Recently, in Diane Ravitch’s blog, I read a truly disturbing letter from a teacher who had quit her job at Success Academy, a charter school, because she couldn’t “in good conscience” be the teacher they wanted her to be. And what kind of teacher was that? Apparently, the kind who “didn’t hold high enough expectations” for her four- and five-year-olds – because she “couldn’t get them to walk in two silent, straight, militaristic lines with bubbles in their mouths and their hands glued to their sides.” Nor could she be watchful enough of “’defiant’ children on the carpet – that is, children not sitting on their bottoms with their backs tall and their hands locked in their laps.”

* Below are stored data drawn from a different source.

(** * dwatcher: the watch / debounce / restart engine of [src/index.js]

    A shallow embedding of the functions of [src/index.js] and the
    properties of the specification settled against them.

    Conventions of the embedding.
    - JavaScript strings are [string]s (sequences of 8-bit code units:
      paths and patterns in the Latin-1 range).
    - A JavaScript call either returns or throws: [outcome].
    - The module-level variables [childProcess], [debounceTimer] and
      [isRestarting] are fields of an explicit [State], together with the
      part of the Node.js runtime the code talks to: the [ChildProcess]
      objects it created, the pending timers and a virtual clock in
      milliseconds.
    - [spawn] is modelled where it returns a child; that it may throw at
      once instead is a parameter of [dwatcher], whose [try] catches it.
    - Console output is not modelled. *)

From Stdlib Require Import String Ascii List Bool ZArith Lia.
Import ListNotations.

Open Scope string_scope.
Open Scope bool_scope.

(** ** Results of JavaScript calls *)

Inductive error : Type :=
  | SyntaxError      (* new RegExp on a malformed source *)
  | ReferenceError   (* reading an identifier that is not declared *)
  | SystemError.     (* a failed file-system call (EACCES, ENOENT, ...) *)

Inductive outcome (A : Type) : Type :=
  | Returned (a : A)
  | Threw (e : error).

Arguments Returned {A} a.
Arguments Threw {A} e.

(** ** String methods used by the source *)

Module JsString.

(** [s.includes(sub)] *)
Fixpoint includes (s sub : string) : bool :=
  prefix sub s ||
  match s with
  | EmptyString => false
  | String _ s' => includes s' sub
  end.

(** [s.endsWith(suffix)] *)
Fixpoint endsWith (s suffix : string) : bool :=
  String.eqb s suffix ||
  match s with
  | EmptyString => false
  | String _ s' => endsWith s' suffix
  end.

(** the characters of [s] from index [n] on *)
Fixpoint drop (n : nat) (s : string) : string :=
  match n, s with
  | O, _ => s
  | S _, EmptyString => EmptyString
  | S n', String _ s' => drop n' s'
  end.

(** [s.replace(pat, by)] with a string pattern: the first occurrence only *)
Fixpoint replace_first (pat by_ s : string) : string :=
  if prefix pat s then by_ ++ drop (String.length pat) s
  else match s with
       | EmptyString => EmptyString
       | String c s' => String c (replace_first pat by_ s')
       end.

(** [s.replace(/\*\*/g, by)]: every pair of stars, left to right, without
    overlap *)
Fixpoint replace_all_star2 (by_ s : string) : string :=
  match s with
  | EmptyString => EmptyString
  | String c s' =>
      match s' with
      | EmptyString => s
      | String c' s'' =>
          if (c =? "*")%char && (c' =? "*")%char
          then by_ ++ replace_all_star2 by_ s''
          else String c (replace_all_star2 by_ s')
      end
  end.

(** [s.replace(/\*/g, by)]: every star *)
Fixpoint replace_all_star (by_ s : string) : string :=
  match s with
  | EmptyString => EmptyString
  | String c s' =>
      if (c =? "*")%char then by_ ++ replace_all_star by_ s'
      else String c (replace_all_star by_ s')
  end.

(** [s.replace(/^\//, '')]: one leading slash is removed *)
Definition strip_leading_slash (s : string) : string :=
  match s with
  | EmptyString => s
  | String c s' => if (c =? "/")%char then s' else s
  end.

End JsString.

(** ** Regular expressions

    The sources that [shouldIgnore] hands to [new RegExp] are made of the
    characters of the pattern, of [.*] and of [[^/]*].  The fragment below
    covers literal characters, [.], the class [[^/]] and the postfix star;
    a source that uses any other syntax character is left to the parameter
    [RegExp_other] of the path filter. *)

Module Regex.

Inductive charclass : Type :=
  | Lit (c : ascii)   (* the character itself *)
  | AnyChar           (* [.] : any character but a line terminator *)
  | NotSlash.         (* [[^/]] *)

Inductive atom : Type :=
  | One (k : charclass)     (* k  *)
  | Many (k : charclass).   (* k* *)

Definition regex : Type := list atom.

Definition line_terminator (a : ascii) : bool :=
  (a =? "010")%char || (a =? "013")%char.

Definition class_matches (k : charclass) (a : ascii) : bool :=
  match k with
  | Lit c => (a =? c)%char
  | AnyChar => negb (line_terminator a)
  | NotSlash => negb (a =? "/")%char
  end.

(** the syntax characters of the pattern grammar, [.] and [*] apart *)
Definition syntax_char (a : ascii) : bool :=
  existsb (Ascii.eqb a)
    ["^"; "$"; "\"; "+"; "?"; "("; ")"; "["; "]"; "{"; "}"; "|"]%char.

Inductive token : Type :=
  | TClass (k : charclass)
  | TStar.

Fixpoint lex (src : string) : option (list token) :=
  match src with
  | EmptyString => Some []
  | String c rest =>
      if (c =? "[")%char then
        match rest with
        | String c1 (String c2 (String c3 rest')) =>
            if (c1 =? "^")%char && (c2 =? "/")%char && (c3 =? "]")%char
            then option_map (cons (TClass NotSlash)) (lex rest')
            else None
        | _ => None
        end
      else if (c =? "*")%char then option_map (cons TStar) (lex rest)
      else if (c =? ".")%char then option_map (cons (TClass AnyChar)) (lex rest)
      else if syntax_char c then None
      else option_map (cons (TClass (Lit c))) (lex rest)
  end.

Fixpoint group (ts : list token) : option regex :=
  match ts with
  | [] => Some []
  | TClass k :: TStar :: ts' => option_map (cons (Many k)) (group ts')
  | TClass k :: ts' => option_map (cons (One k)) (group ts')
  | TStar :: _ => None       (* nothing to repeat *)
  end.

Definition compile (src : string) : option regex :=
  match lex src with
  | Some ts => group ts
  | None => None
  end.

(** does a prefix of [s] match [re]? *)
Fixpoint match_here (re : regex) (s : string) : bool :=
  match re with
  | [] => true
  | One k :: re' =>
      match s with
      | EmptyString => false
      | String a s' => class_matches k a && match_here re' s'
      end
  | Many k :: re' =>
      (fix many (s : string) : bool :=
         match_here re' s ||
         match s with
         | EmptyString => false
         | String a s' => class_matches k a && many s'
         end) s
  end.

(** [re.test(s)] without flags: a match may start anywhere in [s] *)
Fixpoint test (re : regex) (s : string) : bool :=
  match_here re s ||
  match s with
  | EmptyString => false
  | String _ s' => test re s'
  end.

End Regex.

(** ** PathFilter *)

Section PathFilter.

(** [new RegExp(src).test(path)] for the sources outside the fragment of
    [Regex]: whatever the engine does there, a thrown [SyntaxError]
    included. *)
Variable RegExp_other : string -> string -> outcome bool.

Definition RegExp_test (src path : string) : outcome bool :=
  match Regex.compile src with
  | Some re => Returned (Regex.test re path)
  | None => RegExp_other src path
  end.

(** the callback of [ignorePatterns.some] *)
Definition pattern_test (filePath pattern : string) : outcome bool :=
  if JsString.includes pattern "**" then
    RegExp_test
      (JsString.replace_all_star "[^/]*"
         (JsString.replace_all_star2 ".*" pattern))
      filePath
  else if JsString.includes pattern "*" then
    RegExp_test (JsString.replace_all_star ".*" pattern) filePath
  else Returned (JsString.includes filePath pattern).

(** [array.some(f)]: stops at the first [true], and a throw of [f] goes
    through *)
Fixpoint some {A : Type} (f : A -> outcome bool) (l : list A) : outcome bool :=
  match l with
  | [] => Returned false
  | x :: l' =>
      match f x with
      | Returned true => Returned true
      | Returned false => some f l'
      | Threw e => Threw e
      end
  end.

Definition shouldIgnore (filePath : string) (ignorePatterns : list string)
  : outcome bool :=
  some (pattern_test filePath) ignorePatterns.

Definition shouldWatch (filePath : string) (watchExtensions : list string)
  : bool :=
  match watchExtensions with
  | [] => true
  | _ => existsb (JsString.endsWith filePath) watchExtensions
  end.

End PathFilter.

(** ** DirectoryEnumerator *)

(** The directory tree as [readdir(path, {withFileTypes: true})] shows it:
    an entry is a directory or something else, and reading a directory
    gives its entries or throws. *)
#[warnings="-register-all"]
Inductive dirent : Type :=
  | File (name : string)
  | Directory (name : string) (contents : outcome (list dirent)).

Section DirectoryEnumerator.

Variable RegExp_other : string -> string -> outcome bool.

(** [path.join] *)
Variable join : string -> string -> string.

Variable rootPath : string.
Variable ignorePatterns : list string.

(** [fullPath.replace(rootPath, '').replace(/^\//, '')] *)
Definition relativize (fullPath : string) : string :=
  JsString.strip_leading_slash (JsString.replace_first rootPath "" fullPath).

(** the [for (const entry of entries)] loop of [traverse(dirPath)], with
    the array [directories] as it stands; [traverse] is the function
    itself, for the call on a subdirectory.  The first component of the
    result tells whether the loop completed or threw. *)
Definition for_entries
    (traverse : string -> dirent -> list string -> outcome unit * list string)
    (dirPath : string)
  : list dirent -> list string -> outcome unit * list string :=
  fix loop (entries : list dirent) (directories : list string) :=
    match entries with
    | [] => (Returned tt, directories)
    | entry :: entries' =>
        match entry with
        | File _ => loop entries' directories            (* continue *)
        | Directory name _ =>
            let fullPath := join dirPath name in
            match shouldIgnore RegExp_other (relativize fullPath)
                    ignorePatterns with
            | Threw e => (Threw e, directories)
            | Returned true => loop entries' directories (* continue *)
            | Returned false =>
                match traverse fullPath entry
                        (directories ++ [fullPath])%list with
                | (Returned _, directories') => loop entries' directories'
                | (Threw e, directories') => (Threw e, directories')
                end
            end
        end
    end.

(** [traverse(dirPath)], [node] being what is at [dirPath].  The body of
    the [try] is [readdir], which throws on what is not a directory and on
    a directory that cannot be read, followed by the loop; [catch {}] drops
    a throw of either. *)
Fixpoint traverse (dirPath : string) (node : dirent)
    (directories : list string) {struct node} : outcome unit * list string :=
  match node with
  | File _ => (Returned tt, directories)           (* readdir threw *)
  | Directory _ (Threw _) => (Returned tt, directories)
  | Directory _ (Returned entries) =>
      (Returned tt, snd (for_entries traverse dirPath entries directories))
  end.

Definition getWatchDirectories (root : dirent) : outcome (list string) :=
  let directories := [rootPath] in
  match traverse rootPath root directories with
  | (Returned _, directories') => Returned directories'
  | (Threw e, _) => Threw e
  end.

(** The enumeration as a function on the tree, with the path test as the
    code computes it: the subdirectories of a directory, in order, each
    followed by its own enumeration, leaving out those that the test
    ignores and giving nothing for a directory that cannot be read. *)
Definition ignored (fullPath : string) : bool :=
  match shouldIgnore RegExp_other (relativize fullPath) ignorePatterns with
  | Returned true => true
  | _ => false
  end.

Definition subdirectories
    (descend : string -> dirent -> list string) (dirPath : string)
  : list dirent -> list string :=
  fix each (entries : list dirent) : list string :=
    match entries with
    | [] => []
    | File _ :: entries' => each entries'
    | (Directory name _ as entry) :: entries' =>
        let fullPath := join dirPath name in
        if ignored fullPath then each entries'
        else ((fullPath :: descend fullPath entry) ++ each entries')%list
    end.

Fixpoint descend (dirPath : string) (node : dirent) {struct node}
  : list string :=
  match node with
  | File _ => []
  | Directory _ (Threw _) => []
  | Directory _ (Returned entries) => subdirectories descend dirPath entries
  end.

Definition enumerate (root : dirent) : list string :=
  rootPath :: descend rootPath root.

(** The enumeration in the words of the specification, on root-relative
    paths.  [segments] are the names from the root down to a directory, and
    its root-relative path is these names joined by [/].  The
    subdirectories of a directory are listed in order, each followed by
    what is listed below it; one whose root-relative path matches an ignore
    pattern is left out with all that is below it; a directory that cannot
    be read has nothing listed below it. *)
Definition relative_path (segments : list string) : string :=
  String.concat "/" segments.

Definition pruned (segments : list string) : bool :=
  match shouldIgnore RegExp_other (relative_path segments) ignorePatterns with
  | Returned true => true
  | _ => false
  end.

Definition listed_entries
    (listed : list string -> dirent -> list string) (segments : list string)
  : list dirent -> list string :=
  fix each (entries : list dirent) : list string :=
    match entries with
    | [] => []
    | File _ :: entries' => each entries'
    | (Directory name _ as entry) :: entries' =>
        let below := (segments ++ [name])%list in
        if pruned below then each entries'
        else ((relative_path below :: listed below entry) ++ each entries')%list
    end.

I expect that anyone who works with and loves young children would do a double-take, as I did, upon reading those words. Indeed, I posted the link on Facebook and found an overwhelming consensus of dismay. Surely these couldn’t be the expectations for four- and five-year-olds! Truly, they shouldn’t be the expectations of any children – or, in my opinion, of anyone other than those in training for the military.
But it gets even worse. Success Academy additionally requires that children will “stand like a soldier, … sit with a bubble in your mouth and your hands locked, you will do all of your work neatly and silently, you will ‘silent laugh’ and ‘silent cheer’ when you find things funny or exciting, you will transition from your seats to the carpet ‘swiftly, safely, and silently,’ and if you don’t, you’ll do it again until it’s perfect, even if that means missing recess or blocks time.”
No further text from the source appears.